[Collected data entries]
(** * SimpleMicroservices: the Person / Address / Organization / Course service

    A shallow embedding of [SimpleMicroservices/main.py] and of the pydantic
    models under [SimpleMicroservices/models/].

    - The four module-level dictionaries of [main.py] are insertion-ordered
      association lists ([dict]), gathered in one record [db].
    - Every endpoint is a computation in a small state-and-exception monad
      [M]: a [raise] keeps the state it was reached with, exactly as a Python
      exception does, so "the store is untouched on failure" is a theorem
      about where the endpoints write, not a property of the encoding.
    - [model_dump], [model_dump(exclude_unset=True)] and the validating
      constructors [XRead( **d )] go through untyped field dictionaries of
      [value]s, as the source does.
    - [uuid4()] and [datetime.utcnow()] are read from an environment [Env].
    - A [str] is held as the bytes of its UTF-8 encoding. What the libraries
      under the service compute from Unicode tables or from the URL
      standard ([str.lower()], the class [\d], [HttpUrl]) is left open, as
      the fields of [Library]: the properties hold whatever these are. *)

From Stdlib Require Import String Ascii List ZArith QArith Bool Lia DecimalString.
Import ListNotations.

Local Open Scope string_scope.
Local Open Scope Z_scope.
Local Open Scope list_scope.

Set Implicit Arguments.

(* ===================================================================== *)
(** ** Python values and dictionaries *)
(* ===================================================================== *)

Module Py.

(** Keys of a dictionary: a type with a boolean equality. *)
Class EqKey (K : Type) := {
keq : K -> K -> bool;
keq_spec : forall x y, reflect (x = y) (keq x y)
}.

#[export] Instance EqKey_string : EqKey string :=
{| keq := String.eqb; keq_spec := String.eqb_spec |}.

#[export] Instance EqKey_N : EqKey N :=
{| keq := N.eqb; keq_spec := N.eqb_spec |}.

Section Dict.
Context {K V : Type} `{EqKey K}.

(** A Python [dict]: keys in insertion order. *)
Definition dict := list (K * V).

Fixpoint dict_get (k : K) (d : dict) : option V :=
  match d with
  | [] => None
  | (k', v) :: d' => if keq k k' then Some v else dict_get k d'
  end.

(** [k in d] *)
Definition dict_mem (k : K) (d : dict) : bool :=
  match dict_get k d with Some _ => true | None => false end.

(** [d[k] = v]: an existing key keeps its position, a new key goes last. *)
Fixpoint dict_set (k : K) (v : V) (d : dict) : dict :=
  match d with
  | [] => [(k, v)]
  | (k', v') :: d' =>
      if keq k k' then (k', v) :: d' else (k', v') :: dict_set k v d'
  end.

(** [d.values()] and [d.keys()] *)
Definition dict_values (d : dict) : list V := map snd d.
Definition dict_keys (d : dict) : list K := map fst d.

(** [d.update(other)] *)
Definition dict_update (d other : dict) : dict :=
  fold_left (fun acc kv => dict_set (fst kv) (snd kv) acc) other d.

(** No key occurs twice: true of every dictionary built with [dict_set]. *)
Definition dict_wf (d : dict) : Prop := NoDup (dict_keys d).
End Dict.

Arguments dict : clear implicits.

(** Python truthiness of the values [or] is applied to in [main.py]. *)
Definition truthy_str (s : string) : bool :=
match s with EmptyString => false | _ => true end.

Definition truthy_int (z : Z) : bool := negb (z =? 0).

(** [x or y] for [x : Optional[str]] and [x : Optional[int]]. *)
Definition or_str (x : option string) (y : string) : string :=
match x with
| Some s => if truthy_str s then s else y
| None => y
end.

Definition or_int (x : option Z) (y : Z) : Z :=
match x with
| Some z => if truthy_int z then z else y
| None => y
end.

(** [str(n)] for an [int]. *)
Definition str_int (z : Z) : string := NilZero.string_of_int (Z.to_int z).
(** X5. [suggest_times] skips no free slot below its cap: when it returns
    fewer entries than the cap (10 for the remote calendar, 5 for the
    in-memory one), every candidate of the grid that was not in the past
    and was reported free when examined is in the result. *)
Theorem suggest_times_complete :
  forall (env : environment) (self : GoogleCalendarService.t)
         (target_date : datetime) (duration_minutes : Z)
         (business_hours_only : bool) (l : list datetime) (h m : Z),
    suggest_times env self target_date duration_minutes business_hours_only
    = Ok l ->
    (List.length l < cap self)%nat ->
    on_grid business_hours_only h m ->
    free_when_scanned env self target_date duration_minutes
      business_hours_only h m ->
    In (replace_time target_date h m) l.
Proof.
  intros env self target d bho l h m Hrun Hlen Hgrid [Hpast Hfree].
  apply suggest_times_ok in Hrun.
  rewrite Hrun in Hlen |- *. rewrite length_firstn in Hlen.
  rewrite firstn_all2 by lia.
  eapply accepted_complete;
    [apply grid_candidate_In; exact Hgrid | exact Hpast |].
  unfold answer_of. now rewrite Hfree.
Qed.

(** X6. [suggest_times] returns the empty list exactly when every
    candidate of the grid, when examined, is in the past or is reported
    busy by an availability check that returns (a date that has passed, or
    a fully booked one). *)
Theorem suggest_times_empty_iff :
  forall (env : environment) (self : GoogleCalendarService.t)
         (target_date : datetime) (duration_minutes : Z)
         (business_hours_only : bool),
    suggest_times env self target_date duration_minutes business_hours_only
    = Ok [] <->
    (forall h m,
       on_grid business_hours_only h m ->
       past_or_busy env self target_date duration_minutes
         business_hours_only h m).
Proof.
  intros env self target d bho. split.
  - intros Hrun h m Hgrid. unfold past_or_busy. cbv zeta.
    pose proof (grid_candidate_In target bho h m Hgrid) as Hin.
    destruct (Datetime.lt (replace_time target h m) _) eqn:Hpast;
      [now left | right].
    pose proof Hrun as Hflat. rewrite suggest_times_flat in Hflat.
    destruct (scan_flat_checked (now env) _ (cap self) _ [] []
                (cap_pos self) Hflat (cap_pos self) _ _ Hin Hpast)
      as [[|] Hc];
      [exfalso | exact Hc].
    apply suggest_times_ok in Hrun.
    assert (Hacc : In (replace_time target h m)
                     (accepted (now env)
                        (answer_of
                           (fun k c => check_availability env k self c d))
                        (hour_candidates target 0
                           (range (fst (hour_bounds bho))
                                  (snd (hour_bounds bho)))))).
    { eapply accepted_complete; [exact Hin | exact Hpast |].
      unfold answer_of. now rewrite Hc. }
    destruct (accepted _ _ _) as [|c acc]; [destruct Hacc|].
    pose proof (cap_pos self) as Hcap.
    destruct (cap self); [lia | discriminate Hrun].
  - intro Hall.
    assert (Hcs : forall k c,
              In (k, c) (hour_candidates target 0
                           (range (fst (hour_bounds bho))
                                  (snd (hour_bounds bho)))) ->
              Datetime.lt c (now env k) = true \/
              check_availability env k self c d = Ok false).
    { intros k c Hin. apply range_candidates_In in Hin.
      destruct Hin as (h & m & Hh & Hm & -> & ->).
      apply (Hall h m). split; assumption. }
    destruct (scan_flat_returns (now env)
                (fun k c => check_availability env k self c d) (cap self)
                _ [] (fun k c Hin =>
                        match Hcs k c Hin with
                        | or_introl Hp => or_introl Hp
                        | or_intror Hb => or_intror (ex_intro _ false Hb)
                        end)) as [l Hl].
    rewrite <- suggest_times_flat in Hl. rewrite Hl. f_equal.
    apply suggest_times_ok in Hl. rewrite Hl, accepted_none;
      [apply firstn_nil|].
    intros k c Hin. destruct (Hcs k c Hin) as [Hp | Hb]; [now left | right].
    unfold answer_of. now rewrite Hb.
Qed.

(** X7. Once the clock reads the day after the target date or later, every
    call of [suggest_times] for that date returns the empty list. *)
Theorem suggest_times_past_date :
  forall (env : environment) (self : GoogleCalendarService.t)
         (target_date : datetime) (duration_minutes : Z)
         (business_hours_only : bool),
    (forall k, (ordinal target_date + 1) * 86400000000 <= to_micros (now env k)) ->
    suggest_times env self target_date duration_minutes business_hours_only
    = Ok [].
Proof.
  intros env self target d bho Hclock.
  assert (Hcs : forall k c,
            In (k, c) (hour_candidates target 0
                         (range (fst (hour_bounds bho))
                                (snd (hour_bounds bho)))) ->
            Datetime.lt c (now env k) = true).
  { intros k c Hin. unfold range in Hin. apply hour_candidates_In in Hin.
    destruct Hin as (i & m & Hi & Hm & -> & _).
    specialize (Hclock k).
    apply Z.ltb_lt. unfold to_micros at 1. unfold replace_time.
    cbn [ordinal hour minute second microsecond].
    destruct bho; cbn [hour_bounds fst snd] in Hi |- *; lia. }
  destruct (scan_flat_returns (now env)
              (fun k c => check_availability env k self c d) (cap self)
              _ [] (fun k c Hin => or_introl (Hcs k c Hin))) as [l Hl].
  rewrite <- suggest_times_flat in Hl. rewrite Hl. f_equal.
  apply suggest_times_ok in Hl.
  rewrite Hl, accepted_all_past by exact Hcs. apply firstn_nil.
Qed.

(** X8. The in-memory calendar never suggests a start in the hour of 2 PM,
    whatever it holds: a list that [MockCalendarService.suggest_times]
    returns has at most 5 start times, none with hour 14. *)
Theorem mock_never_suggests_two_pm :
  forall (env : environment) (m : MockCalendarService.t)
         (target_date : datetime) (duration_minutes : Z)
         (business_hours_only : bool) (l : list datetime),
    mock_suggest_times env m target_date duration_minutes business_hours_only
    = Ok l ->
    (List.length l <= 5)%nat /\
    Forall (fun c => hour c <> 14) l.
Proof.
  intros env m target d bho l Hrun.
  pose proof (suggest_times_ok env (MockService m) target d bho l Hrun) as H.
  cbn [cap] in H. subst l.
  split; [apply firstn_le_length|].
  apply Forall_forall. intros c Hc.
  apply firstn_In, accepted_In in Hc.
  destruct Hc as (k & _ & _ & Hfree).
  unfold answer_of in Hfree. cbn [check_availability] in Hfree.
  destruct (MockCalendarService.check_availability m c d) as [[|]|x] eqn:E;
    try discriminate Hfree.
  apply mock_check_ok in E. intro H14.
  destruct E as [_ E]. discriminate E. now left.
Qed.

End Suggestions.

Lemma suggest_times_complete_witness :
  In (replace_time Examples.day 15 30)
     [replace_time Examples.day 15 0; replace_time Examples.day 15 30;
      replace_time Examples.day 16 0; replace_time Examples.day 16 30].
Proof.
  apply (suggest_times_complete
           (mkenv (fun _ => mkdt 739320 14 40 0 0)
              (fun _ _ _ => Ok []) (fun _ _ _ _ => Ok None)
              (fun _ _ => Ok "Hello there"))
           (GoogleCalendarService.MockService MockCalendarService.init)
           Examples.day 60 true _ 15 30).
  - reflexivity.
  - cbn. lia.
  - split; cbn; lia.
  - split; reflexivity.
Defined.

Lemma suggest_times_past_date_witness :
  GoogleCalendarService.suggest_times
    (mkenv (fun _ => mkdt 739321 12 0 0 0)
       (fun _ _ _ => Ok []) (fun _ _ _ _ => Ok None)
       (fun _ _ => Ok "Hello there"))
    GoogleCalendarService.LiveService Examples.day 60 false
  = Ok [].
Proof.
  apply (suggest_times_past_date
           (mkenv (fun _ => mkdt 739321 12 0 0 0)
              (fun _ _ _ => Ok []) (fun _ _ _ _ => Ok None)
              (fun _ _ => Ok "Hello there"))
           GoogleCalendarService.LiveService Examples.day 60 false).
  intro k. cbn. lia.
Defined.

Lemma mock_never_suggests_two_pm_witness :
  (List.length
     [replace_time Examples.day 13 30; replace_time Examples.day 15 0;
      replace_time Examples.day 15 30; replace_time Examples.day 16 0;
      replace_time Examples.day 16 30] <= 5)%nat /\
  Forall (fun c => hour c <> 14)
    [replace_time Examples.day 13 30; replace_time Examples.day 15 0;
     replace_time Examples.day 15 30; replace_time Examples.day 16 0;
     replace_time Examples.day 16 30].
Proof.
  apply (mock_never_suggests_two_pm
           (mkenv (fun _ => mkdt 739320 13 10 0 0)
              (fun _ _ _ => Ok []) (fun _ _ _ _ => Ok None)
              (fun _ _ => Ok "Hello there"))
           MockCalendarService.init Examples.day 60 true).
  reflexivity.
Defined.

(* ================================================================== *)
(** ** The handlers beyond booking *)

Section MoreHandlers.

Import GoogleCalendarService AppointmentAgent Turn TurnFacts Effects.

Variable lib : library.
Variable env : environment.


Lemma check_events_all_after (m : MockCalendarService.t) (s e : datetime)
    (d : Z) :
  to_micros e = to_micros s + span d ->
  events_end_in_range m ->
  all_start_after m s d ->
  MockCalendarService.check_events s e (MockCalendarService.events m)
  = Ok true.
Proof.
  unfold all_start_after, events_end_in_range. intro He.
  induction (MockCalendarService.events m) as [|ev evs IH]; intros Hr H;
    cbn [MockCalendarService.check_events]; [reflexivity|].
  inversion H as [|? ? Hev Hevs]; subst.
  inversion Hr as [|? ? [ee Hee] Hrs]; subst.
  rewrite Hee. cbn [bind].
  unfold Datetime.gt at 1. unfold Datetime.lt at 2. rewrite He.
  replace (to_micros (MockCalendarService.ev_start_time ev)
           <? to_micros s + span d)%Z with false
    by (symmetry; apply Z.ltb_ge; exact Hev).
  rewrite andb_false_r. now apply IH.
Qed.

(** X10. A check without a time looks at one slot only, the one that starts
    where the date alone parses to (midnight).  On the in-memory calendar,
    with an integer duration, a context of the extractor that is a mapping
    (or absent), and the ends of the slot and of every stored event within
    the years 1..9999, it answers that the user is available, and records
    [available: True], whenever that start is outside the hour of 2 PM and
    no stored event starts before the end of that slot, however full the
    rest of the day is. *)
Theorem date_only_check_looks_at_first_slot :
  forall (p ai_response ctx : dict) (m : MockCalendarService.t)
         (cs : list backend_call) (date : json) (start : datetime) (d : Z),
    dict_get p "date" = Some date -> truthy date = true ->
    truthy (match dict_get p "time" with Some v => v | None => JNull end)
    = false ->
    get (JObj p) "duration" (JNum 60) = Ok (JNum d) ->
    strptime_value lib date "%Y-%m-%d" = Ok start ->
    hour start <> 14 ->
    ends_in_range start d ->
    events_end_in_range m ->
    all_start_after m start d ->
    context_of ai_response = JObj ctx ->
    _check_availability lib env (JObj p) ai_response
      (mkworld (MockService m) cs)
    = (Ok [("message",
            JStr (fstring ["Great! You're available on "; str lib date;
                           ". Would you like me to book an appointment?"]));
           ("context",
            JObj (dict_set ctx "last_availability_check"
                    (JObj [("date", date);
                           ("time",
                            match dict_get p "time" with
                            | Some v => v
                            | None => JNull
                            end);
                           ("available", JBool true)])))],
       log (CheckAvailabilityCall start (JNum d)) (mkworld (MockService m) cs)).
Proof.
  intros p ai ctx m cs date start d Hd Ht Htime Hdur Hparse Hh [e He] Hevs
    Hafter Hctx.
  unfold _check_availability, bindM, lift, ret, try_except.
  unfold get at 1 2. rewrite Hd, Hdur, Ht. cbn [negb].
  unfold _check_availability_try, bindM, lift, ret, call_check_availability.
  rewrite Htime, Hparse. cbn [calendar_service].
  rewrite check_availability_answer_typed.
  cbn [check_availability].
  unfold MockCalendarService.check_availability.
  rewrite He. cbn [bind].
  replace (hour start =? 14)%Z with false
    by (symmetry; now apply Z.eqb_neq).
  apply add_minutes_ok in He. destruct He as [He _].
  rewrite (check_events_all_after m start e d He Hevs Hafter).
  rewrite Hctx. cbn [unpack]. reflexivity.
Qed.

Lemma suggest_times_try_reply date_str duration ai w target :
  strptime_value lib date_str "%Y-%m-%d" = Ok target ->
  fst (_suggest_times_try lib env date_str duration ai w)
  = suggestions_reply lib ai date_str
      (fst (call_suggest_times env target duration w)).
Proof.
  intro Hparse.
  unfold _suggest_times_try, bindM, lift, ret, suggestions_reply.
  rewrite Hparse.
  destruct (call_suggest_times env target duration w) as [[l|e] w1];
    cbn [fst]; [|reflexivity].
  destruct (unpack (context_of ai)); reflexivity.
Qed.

--

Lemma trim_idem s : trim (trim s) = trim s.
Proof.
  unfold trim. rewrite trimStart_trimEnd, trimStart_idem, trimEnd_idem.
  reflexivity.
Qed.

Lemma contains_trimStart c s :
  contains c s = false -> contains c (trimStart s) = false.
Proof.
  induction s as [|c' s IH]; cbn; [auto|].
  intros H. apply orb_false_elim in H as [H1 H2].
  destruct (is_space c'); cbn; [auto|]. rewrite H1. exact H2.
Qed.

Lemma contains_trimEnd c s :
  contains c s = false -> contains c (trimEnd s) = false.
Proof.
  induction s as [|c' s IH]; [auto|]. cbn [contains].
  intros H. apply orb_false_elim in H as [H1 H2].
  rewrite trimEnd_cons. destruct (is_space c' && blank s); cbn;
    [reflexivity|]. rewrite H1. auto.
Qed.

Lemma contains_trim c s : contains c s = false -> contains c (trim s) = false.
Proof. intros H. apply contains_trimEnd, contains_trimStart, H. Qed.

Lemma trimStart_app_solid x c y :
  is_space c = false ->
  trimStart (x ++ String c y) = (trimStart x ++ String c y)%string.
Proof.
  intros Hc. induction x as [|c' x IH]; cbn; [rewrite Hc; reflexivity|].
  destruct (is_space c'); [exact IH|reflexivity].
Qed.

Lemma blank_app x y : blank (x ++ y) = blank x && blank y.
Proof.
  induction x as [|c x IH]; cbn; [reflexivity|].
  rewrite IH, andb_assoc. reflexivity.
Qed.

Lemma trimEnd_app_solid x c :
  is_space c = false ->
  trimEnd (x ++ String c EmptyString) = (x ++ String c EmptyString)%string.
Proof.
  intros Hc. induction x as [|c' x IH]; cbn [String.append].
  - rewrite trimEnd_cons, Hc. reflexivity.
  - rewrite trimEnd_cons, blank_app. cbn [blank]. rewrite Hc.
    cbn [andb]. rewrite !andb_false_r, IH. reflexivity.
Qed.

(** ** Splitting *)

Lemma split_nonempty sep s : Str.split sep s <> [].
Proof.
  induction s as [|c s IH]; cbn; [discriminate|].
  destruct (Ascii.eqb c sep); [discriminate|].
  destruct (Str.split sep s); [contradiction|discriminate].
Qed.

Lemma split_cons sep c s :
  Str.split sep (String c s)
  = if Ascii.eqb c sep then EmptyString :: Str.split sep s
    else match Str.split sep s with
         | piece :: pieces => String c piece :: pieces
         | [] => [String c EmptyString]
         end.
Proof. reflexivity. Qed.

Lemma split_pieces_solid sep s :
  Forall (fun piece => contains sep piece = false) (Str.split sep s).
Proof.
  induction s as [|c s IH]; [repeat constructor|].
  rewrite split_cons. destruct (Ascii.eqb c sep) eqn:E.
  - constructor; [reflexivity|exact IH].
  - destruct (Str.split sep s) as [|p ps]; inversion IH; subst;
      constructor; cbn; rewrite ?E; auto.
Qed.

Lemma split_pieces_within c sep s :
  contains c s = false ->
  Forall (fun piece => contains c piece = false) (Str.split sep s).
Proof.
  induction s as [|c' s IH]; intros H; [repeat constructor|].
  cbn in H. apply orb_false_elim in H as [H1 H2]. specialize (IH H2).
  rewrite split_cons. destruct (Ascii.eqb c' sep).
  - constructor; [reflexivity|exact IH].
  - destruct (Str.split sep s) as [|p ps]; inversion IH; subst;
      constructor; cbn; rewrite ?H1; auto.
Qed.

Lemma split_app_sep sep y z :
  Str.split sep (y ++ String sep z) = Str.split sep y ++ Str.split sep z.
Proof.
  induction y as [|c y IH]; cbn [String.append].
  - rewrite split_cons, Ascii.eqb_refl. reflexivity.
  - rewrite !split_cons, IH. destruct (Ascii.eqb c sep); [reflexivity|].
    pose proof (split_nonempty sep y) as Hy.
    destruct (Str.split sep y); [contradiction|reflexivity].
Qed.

...

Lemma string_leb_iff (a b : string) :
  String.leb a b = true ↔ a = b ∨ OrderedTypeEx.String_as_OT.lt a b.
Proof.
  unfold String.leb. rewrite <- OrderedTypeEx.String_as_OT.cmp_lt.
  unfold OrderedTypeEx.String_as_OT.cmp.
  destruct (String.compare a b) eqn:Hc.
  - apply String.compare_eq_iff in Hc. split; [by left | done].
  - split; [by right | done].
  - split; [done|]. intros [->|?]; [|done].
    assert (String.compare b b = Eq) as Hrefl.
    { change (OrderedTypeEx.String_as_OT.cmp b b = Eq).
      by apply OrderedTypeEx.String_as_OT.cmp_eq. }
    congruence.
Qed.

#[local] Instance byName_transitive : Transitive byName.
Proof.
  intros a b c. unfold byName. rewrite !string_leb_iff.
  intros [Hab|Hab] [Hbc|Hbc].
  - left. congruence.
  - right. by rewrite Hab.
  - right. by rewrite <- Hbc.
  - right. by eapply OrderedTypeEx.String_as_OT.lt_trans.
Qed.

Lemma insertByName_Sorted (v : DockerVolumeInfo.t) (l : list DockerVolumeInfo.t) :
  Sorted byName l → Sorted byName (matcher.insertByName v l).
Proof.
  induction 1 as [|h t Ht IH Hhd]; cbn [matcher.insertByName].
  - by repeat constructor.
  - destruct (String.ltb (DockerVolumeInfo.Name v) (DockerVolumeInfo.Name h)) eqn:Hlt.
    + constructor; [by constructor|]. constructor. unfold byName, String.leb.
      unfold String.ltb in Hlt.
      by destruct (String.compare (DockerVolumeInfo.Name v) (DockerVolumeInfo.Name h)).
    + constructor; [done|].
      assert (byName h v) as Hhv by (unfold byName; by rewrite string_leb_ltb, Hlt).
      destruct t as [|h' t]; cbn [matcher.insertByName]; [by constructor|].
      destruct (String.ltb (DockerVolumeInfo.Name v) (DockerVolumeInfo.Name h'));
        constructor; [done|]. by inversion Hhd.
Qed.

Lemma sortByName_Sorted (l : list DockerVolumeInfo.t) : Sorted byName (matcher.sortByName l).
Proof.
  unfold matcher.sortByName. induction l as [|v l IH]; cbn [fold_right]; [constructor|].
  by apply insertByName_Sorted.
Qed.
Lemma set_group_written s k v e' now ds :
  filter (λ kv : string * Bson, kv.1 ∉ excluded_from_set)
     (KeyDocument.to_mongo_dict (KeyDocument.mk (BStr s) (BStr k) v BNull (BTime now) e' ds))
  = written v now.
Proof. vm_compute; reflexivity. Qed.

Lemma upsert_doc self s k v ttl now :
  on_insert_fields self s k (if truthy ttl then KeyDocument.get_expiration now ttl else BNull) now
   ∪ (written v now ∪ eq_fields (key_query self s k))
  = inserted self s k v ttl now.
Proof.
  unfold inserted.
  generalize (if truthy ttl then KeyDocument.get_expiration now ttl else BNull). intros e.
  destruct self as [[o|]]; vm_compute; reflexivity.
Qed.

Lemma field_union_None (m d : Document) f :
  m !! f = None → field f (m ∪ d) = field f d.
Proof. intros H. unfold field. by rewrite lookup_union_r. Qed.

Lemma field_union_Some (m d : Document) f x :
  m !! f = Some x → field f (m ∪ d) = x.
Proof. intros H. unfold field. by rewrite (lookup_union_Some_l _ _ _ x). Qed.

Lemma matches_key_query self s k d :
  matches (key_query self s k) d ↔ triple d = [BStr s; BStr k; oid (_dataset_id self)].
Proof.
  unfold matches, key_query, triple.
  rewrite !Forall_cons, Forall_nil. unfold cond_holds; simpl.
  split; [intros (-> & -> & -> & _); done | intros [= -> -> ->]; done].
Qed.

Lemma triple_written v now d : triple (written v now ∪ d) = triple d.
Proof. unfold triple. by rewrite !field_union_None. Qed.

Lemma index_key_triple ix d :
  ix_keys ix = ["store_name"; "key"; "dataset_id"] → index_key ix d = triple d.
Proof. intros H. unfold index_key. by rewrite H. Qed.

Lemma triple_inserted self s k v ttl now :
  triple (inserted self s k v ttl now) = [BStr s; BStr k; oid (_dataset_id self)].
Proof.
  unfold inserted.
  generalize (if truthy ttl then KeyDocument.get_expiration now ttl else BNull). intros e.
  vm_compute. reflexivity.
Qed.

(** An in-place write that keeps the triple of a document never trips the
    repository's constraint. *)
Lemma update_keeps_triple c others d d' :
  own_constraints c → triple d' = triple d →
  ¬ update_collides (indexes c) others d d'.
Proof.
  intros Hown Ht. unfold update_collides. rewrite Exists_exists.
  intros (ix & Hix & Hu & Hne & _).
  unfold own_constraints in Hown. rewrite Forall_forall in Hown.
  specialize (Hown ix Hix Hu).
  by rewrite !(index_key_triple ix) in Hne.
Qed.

**THE TASK**
Set down again, word for word, the stretch of records from the line with "(** * SimpleMicroservices: the" to the line with "(** Keys of", both of those lines included.

**EXERCISE SOLUTION**
(** * SimpleMicroservices: the Person / Address / Organization / Course service

    A shallow embedding of [SimpleMicroservices/main.py] and of the pydantic
    models under [SimpleMicroservices/models/].

    - The four module-level dictionaries of [main.py] are insertion-ordered
      association lists ([dict]), gathered in one record [db].
    - Every endpoint is a computation in a small state-and-exception monad
      [M]: a [raise] keeps the state it was reached with, exactly as a Python
      exception does, so "the store is untouched on failure" is a theorem
      about where the endpoints write, not a property of the encoding.
    - [model_dump], [model_dump(exclude_unset=True)] and the validating
      constructors [XRead( **d )] go through untyped field dictionaries of
      [value]s, as the source does.
    - [uuid4()] and [datetime.utcnow()] are read from an environment [Env].
    - A [str] is held as the bytes of its UTF-8 encoding. What the libraries
      under the service compute from Unicode tables or from the URL
      standard ([str.lower()], the class [\d], [HttpUrl]) is left open, as
      the fields of [Library]: the properties hold whatever these are. *)

From Stdlib Require Import String Ascii List ZArith QArith Bool Lia DecimalString.
Import ListNotations.

Local Open Scope string_scope.
Local Open Scope Z_scope.
Local Open Scope list_scope.

Set Implicit Arguments.

(* ===================================================================== *)
(** ** Python values and dictionaries *)
(* ===================================================================== *)

Module Py.

(** Keys of a dictionary: a type with a boolean equality. *)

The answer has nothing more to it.